Rainy Season

I can still see it today: a bulletin board in my second grade classroom, all decked out for spring: a white lamb with a pink nose, a furry rabbit sniffing a daffodil, and smiling yellow baby chicks in raincoats and boots. The chicks are holding umbrellas to protect themselves from the sprinkles of blue cardboard raindrops, as pink roses, yellow lilies, and purple irises are springing up around them. 

The saying “April Showers Bring May Flowers” is spelled out in bubble letters, each one stapled or tacked to the bulletin board, which is covered in faded green paper, the edges covered by a pink scalloped and corrugated border.

It rained a lot that April, and for once I got to take the absentee report to the office. I was so proud my teacher had chosen me, for almost always, the same two students were the ones picked to run some errand of vital importance. 

My teacher had her favorites, and I was not one of them.

“Marla, you’ve got a raincoat. Take the report to the office this morning.”

The gray sky drizzled a chilly mist, but I was not disappointed. I pulled on my raincoat and walked deliberately to the office, head held high. 

Maybe the teacher’s attitude toward me had changed. She had yelled at me all because I couldn’t find the number “1” in a search-and-find coloring sheet.

“It’s right there!” she cried, her finger stabbing a hole in my paper. “You mean you can’t see that?”

All I saw was a rocket.

I sat in the back of the room for a substantial portion of the year, my last name beginning with a “W” placing me in my assigned spot. To this day my mother blames the beginning of my astigmatism from straining to see the blackboard. 

But it wasn’t all bad times. We said the Pledge of Allegiance and sang “My Country, ‘Tis of Thee” at the start of each day. I excelled in multiplication drills. During the Pilgrim unit, my teacher led the class through making hand-dipped candles and stitching quilt blocks. My mother made me a Native American costume, complete with fringe and headdress, for the Thanksgiving feast. I was in the top group in reading.

“Rockets,” the teacher would say, “it’s your time.” And we would go to the kidney table and complete assignments in our readers with our teacher.

By the time I was in second grade, I could read my Bible, but I had made up my mind that I would never be “saved.” A visiting preacher to my small Baptist church had delivered a sermon on the dangers of dancing, but I took ballet and tap lessons, which I enjoyed very much.
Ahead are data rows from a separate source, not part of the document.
(** The callback given to [map] throws at the first bad element. *)
Fixpoint mapThreads (l : list GetThreadReply.t) : Error + list GetThreadReplyObj.t :=
  match l with
  | [] => inr []
  | thread :: rest =>
      match decodeThreadID (GetThreadReply.id thread) with
      | inl e => inl e
      | inr id =>
          match mapThreads rest with
          | inl e => inl e
          | inr objs =>
              inr (GetThreadReplyObj.mk (GetThreadReply.isdb thread)
                     (GetThreadReply.name thread) id :: objs)
          end
      end
  end.

Definition listThreads (api : GrpcConnection) (ctx : option positive)
    : Promise (list GetThreadReplyObj.t) :=
  let req := ListThreadsRequest.new in
  await (unary api ListThreads req ctx) (λ res,
  try (mapThreads (ListThreadsReply.getListList res)) (λ objs,
  Resolved objs)).

Definition getThread (api : GrpcConnection) (name : string) (ctx : option positive)
    : Promise GetThreadReplyObj.t :=
  let req := GetThreadRequest.new in
  let req := GetThreadRequest.setName name req in
  await (unary api GetThread req ctx) (λ thread,
  try (decodeThreadID (GetThreadReply.id thread)) (λ id,
  Resolved (GetThreadReplyObj.mk (GetThreadReply.isdb thread)
              (GetThreadReply.name thread) id))).

Definition setupMailbox (api : GrpcConnection) (ctx : option positive) : Promise string :=
  let req := SetupMailboxRequest.new in
  await (unary api SetupMailbox req ctx) (λ res,
  try (decodeThreadID (SetupMailboxReply.getMailboxid_asB64 res)) (λ mailboxID,
  Resolved mailboxID)).

Definition getMailboxID (api : GrpcConnection) (ctx : option positive) : Promise string :=
  await (getThread api MailConfig.ThreadName ctx) (λ thread,
  Resolved (GetThreadReplyObj.id thread)).
(** * txaws.storage.client: the S3 client and its Query

    A shallow embedding of [src/txaws/storage/client.py] (Python 2).

    - Python [str] values are [string]s (byte strings), [None]-able
      attributes are [option]s, dictionaries are association lists kept in
      iteration order, and a header value is an [int] or a [str].
    - Exceptions are the [Raise] branch of [result]; the calls made to the
      credentials' [sign] method are logged next to the returned value.
    - What the module imports from elsewhere ([calculate_md5],
      [mimetypes.guess_type], [AWSCredentials.sign], [BaseQuery.__init__],
      [BaseQuery.get_page], [datetimeToString], [S3_ENDPOINT], [XML],
      [Time.fromISO8601TimeAndDate]) is a variable of the section. *)

From Stdlib Require Import String Ascii List ZArith Lia Bool.
From Stdlib Require Import Permutation Sorted OrdersEx DecimalString.
From Stdlib Require Import RelationClasses.
Import ListNotations.
Local Open Scope list_scope.
Local Open Scope string_scope.

(** ** Python values *)

(** The newline character of the literals ["\n"]. *)
Definition nl : string := String "010"%char EmptyString.

(** [str.lower()] on a byte string: the letters A-Z move to a-z. *)
Definition lower_char (c : ascii) : ascii :=
  let n := nat_of_ascii c in
  if (65 <=? n)%nat && (n <=? 90)%nat then ascii_of_nat (n + 32) else c.

Fixpoint lower (s : string) : string :=
  match s with
  | EmptyString => EmptyString
  | String c s' => String (lower_char c) (lower s')
  end.

(** [s.startswith(p)]. *)
Definition startswith (s p : string) : bool := String.prefix p s.

(** A header value: [len(self.data)] is an [int], the others are [str]. *)
Inductive hval : Type :=
| HInt (z : Z)
| HStr (s : string).

(** ["%s" % v]. *)
Definition str (v : hval) : string :=
  match v with
  | HInt z => NilZero.string_of_int (Z.to_int z)
  | HStr s => s
  end.

(** Truth value of a [str]-or-[None] attribute: [None] and [""] are false. *)
Definition truthy (o : option string) : bool :=
  match o with
  | None => false
  | Some s => negb (s =? "")
  end.

(** ** Exceptions *)

Inductive exn : Type :=
| AttributeError (obj attr : string)
| TypeError (msg : string).

Inductive result (A : Type) : Type :=
| Ok (a : A)
| Raise (e : exn).
Arguments Ok {A} a.
Arguments Raise {A} e.

(** ** Dictionaries

    A [dict] is the list of its items in iteration order. [d[k] = v]
    replaces the value of an existing key and adds a new key otherwise. *)

Definition dict (V : Type) : Type := list (string * V).

Fixpoint dict_get {V : Type} (d : dict V) (k : string) : option V :=
  match d with
  | [] => None
  | (k', v) :: d' => if k' =? k then Some v else dict_get d' k
  end.

Fixpoint dict_set {V : Type} (d : dict V) (k : string) (v : V) : dict V :=
  match d with
  | [] => [(k, v)]
  | (k', v') :: d' =>
      if k' =? k then (k, v) :: d' else (k', v') :: dict_set d' k v
  end.

(** ** Ordering of [(name, value)] tuples, as [list.sort()] compares them

    Strings compare byte by byte; an [int] is smaller than any [str];
    tuples compare by their first component, then by their second. *)

Definition hval_compare (a b : hval) : comparison :=
  match a, b with
  | HInt x, HInt y => Z.compare x y
  | HInt _, HStr _ => Lt
  | HStr _, HInt _ => Gt
  | HStr x, HStr y => String_as_OT.compare x y
  end.

Definition item_compare (a b : string * hval) : comparison :=
  match String_as_OT.compare (fst a) (fst b) with
  | Eq => hval_compare (snd a) (snd b)
  | c => c
  end.

(** [a <= b] for a three-way comparison. *)
Definition leb_of {A : Type} (cmp : A -> A -> comparison) (a b : A) : bool :=
  match cmp a b with
  | Gt => false
  | _ => true
  end.

Definition item_leb (a b : string * hval) : bool := leb_of item_compare a b.

Definition str_leb (a b : string) : bool := leb_of String_as_OT.compare a b.

Fixpoint insert (x : string * hval) (l : list (string * hval))
  : list (string * hval) :=
  match l with
  | [] => [x]
  | y :: l' => if item_leb x y then x :: l else y :: insert x l'
  end.

(** [l.sort()]: the ascending arrangement of [l]. *)
Fixpoint sort (l : list (string * hval)) : list (string * hval) :=
  match l with
  | [] => []
  | x :: l' => insert x (sort l')
  end.

(** ** Collaborators of the module *)

(** [txaws.credentials.AWSCredentials]: the two keys. *)
Record AWSCredentials : Type := {
  access_key : string;
  secret_key : string
}.

(** [txaws.service.AWSServiceEndpoint]: scheme, host and the method in
    effect; [get_host()] returns [host], [set_method(m)] stores [m]. *)
Record AWSServiceEndpoint : Type := {
  scheme : string;
  host : string;
  method : string
}.

Definition endpoint_get_host (e : AWSServiceEndpoint) : string := host e.

Definition set_method (e : AWSServiceEndpoint) (m : string)
  : AWSServiceEndpoint :=
  {| scheme := scheme e; host := host e; method := m |}.

(** ** Query *)

(** The attributes of a [Query] instance. *)
Record Query : Type := {
  action : string;
  creds : option AWSCredentials;
  endpoint : AWSServiceEndpoint;
  bucket : option string;
  object_name : option string;
  data : string;
  content_type : option string;
  metadata : dict string;
  date : string
}.

(** [Query.get_host] *)
Definition get_host (q : Query) : string :=
  if negb (truthy (bucket q)) then endpoint_get_host (endpoint q)
  else
    match bucket q with
    | Some b => b ++ "." ++ endpoint_get_host (endpoint q)
    | None => endpoint_get_host (endpoint q)
    end.

(** [Query.get_path] *)
Definition get_path (q : Query) : string :=
  match bucket q, object_name q with
  | Some _, Some name =>
      if truthy (Some name) then
        if startswith name "/" then name else "/" ++ name
      else "/"
  | _, _ => "/"
  end.

(** [Query.get_uri] *)
Definition get_uri (q : Query) : string :=
  scheme (endpoint q) ++ "://" ++ get_host q ++ get_path q.

(** [Query.get_canonicalized_amz_headers]: the lower-cased [x-amz-]
    headers, sorted, one ["name:value\n"] line each. *)
Definition amz_prefix : string := "x-amz-".

Definition amz_items (headers : dict hval) : list (string * hval) :=
  map (fun nv => (lower (fst nv), snd nv))
      (filter (fun nv => startswith (lower (fst nv)) amz_prefix) headers).

Definition amz_line (nv : string * hval) : string :=
  fst nv ++ ":" ++ str (snd nv) ++ nl.

Definition get_canonicalized_amz_headers (headers : dict hval) : string :=
  String.concat "" (map amz_line (sort (amz_items headers))).

(** ** Calls to the credentials' [sign] method

    A computation returns its value together with the [sign] calls it made,
    or raises. *)

Record SignCall : Type := {
  sc_creds : AWSCredentials;
  sc_text : string;
  sc_hash_type : string
}.

Definition M (A : Type) : Type := result (A * list SignCall).

Definition ret {A : Type} (a : A) : M A := Ok (a, []).

Definition raise {A : Type} (e : exn) : M A := Raise e.

Definition bind {A B : Type} (m : M A) (f : A -> M B) : M B :=
  match m with
  | Raise e => Raise e
  | Ok (a, t1) =>
      match f a with
      | Raise e => Raise e
      | Ok (b, t2) => Ok (b, (t1 ++ t2)%list)
      end
  end.

Notation "x <- m ;; k" := (bind m (fun x => k))
  (at level 61, m at next level, right associativity).

(** [headers.get(k, "")] used as an operand of [+] between strings: an
    [int] there raises [TypeError]. *)
Definition header_text (headers : dict hval) (k : string) : M string :=
  match dict_get headers k with
  | None => ret ""
  | Some (HStr s) => ret s
  | Some (HInt _) => raise (TypeError "cannot concatenate 'str' and 'int' objects")
  end.

(** The request handed to the transport by [get_page]. *)
Record Request : Type := {
  req_uri : string;
  req_method : string;
  req_postdata : string;
  req_headers : dict hval
}.

(** The header name of a metadata entry. *)
Definition meta_prefix : string := "x-amz-meta-".

Section Storage.

(** [txaws.util.calculate_md5] *)
Variable calculate_md5 : string -> string.

(** [mimetypes.guess_type(name, strict=False)]: [(type, encoding)]. *)
Variable guess_type : string -> option string * option string.

(** [AWSCredentials.sign(text, hash_type)] *)
Variable creds_sign : AWSCredentials -> string -> string -> string.

Definition call_sign (c : AWSCredentials) (text hash_type : string)
  : M string :=
  Ok (creds_sign c text hash_type,
      [{| sc_creds := c; sc_text := text; sc_hash_type := hash_type |}]).

(** [Query.set_content_type] *)
Definition set_content_type (q : Query) : Query :=
  if truthy (object_name q) && negb (truthy (content_type q)) then
    match object_name q with
    | Some name =>
        {| action := action q; creds := creds q; endpoint := endpoint q;
           bucket := bucket q; object_name := object_name q;
           data := data q;
           content_type := fst (guess_type name);
           metadata := metadata q; date := date q |}
    | None => q
    end
  else q.

(** [Query.sign] *)
Definition sign (q : Query) (headers : dict hval) : M string :=
  md5 <- header_text headers "Content-MD5" ;;
  ctype <- header_text headers "Content-Type" ;;
  d <- header_text headers "Date" ;;
  let text :=
    action q ++ nl ++ md5 ++ nl ++ ctype ++ nl ++ d ++ nl ++
    get_canonicalized_amz_headers headers ++ get_path q in
  match creds q with
  | Some c => call_sign c text "sha1"
  | None => raise (AttributeError "NoneType" "sign")
  end.

(** The loop of [Query.get_headers] over [self.metadata.iteritems()]. *)
Definition add_metadata (headers : dict hval) (md : dict string)
  : dict hval :=
  fold_left (fun h kv => dict_set h (meta_prefix ++ fst kv) (HStr (snd kv)))
            md headers.

(** [Query.get_headers]: the headers, and [self] after the call. *)
Definition get_headers (q : Query) : M (dict hval * Query) :=
  let headers :=
    [("Content-Length", HInt (Z.of_nat (String.length (data q))));
     ("Content-MD5", HStr (calculate_md5 (data q)));
     ("Date", HStr (date q))] in
  let headers := add_metadata headers (metadata q) in
  let q := set_content_type q in
  let headers :=
    match content_type q with
    | Some ct => dict_set headers "Content-Type" (HStr ct)
    | None => headers
    end in
  match creds q with
  | Some c =>
      signature <- sign q headers ;;
      ret (dict_set headers "Authorization"
             (HStr ("AWS " ++ access_key c ++ ":" ++ signature)), q)
  | None => ret (headers, q)
  end.

(** [BaseQuery.get_page(url, method=..., postdata=..., headers=...)] of
    [txaws.client.base]: it returns a Deferred or raises. *)
Variable Deferred : Type.
Variable get_page : Request -> result Deferred.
If becoming a Christian meant giving up dancing, I was out.

But God had other plans, and it was also while I was in second grade that I was saved, on the last night of a revival, after holding on to the pew during the invitation on the previous nights, my heart pounding away.

I couldn’t wait to get to school to tell my teacher. 

She was standing in the hallway talking to another teacher as the school day was beginning. Students were settling into classes. Maybe this was a good time, before class started. I was so excited to tell her the good news.

I got her attention by saying her name once, then twice.

“Not right now, Marla.”

But it had to be now. “I got saved at church last night!” I blurted out.

My teacher glanced at me, and said, “Don’t interrupt me when I’m talking to someone else! What did you say?”

“I got saved last night at church.”

“Oh, that’s nice,” she said nonchalantly, and she resumed her conversation with her co-worker.

Maybe I should have waited. Maybe I shouldn’t have interrupted her. Maybe she was having a bad day. These are things I have thought of in the years after, but at the time, all I could think was how her reaction made me want to shut down, to be quiet, to not tell about my salvation.

I have thought of my teacher often. She has followed me all of my life, cropping up here and there when I least expected it. She is a church goer. Her husband has passed away. She’s been much kinder to me as I’ve gotten older. We make small talk, for we are both adults now. 

She actually seems to like me.

I’ve made my career in public education, and my second grade teacher has had a lasting impact on the way I treat students, teachers, and parents. Most of my time in education has been spent in administration; needless to say, there have been many times when I have responded to students, parents, and teachers out of anger rather than from a place of grace and patience.

And I have humbled myself and apologized. 

I will most likely never receive an apology for the things that happened to me in the second grade. It’s all well and good. 

What matters is that I’ve forgiven my teacher. It has been over forty years since I was a second grader, when I got saved at a spring revival during a rainy season of my life that has yielded growth in more ways than I could have possibly foreseen.

Whether in the schoolhouse or in the checkout aisle, when I am short and impatient, my teacher’s face appears.

When I am tempted to yell, I remember the worksheet with the rocket.

When I don’t want to take time to listen, I remember how she made me feel.

And maybe most of all: I remember the fresh excitement I had as a new believer. I remember the desire to tell others of what had happened to me. I choose to focus on the memory of receiving a new, abundant life and not my teacher’s reaction.

I’m thankful to my teacher for these lessons, and even more: all those hours at the kidney table only sharpened my reading skills, and it wasn’t long before I came across a story in the Bible about David “dancing before the Lord with all his might.”

I didn’t feel too guilty about dancing after that.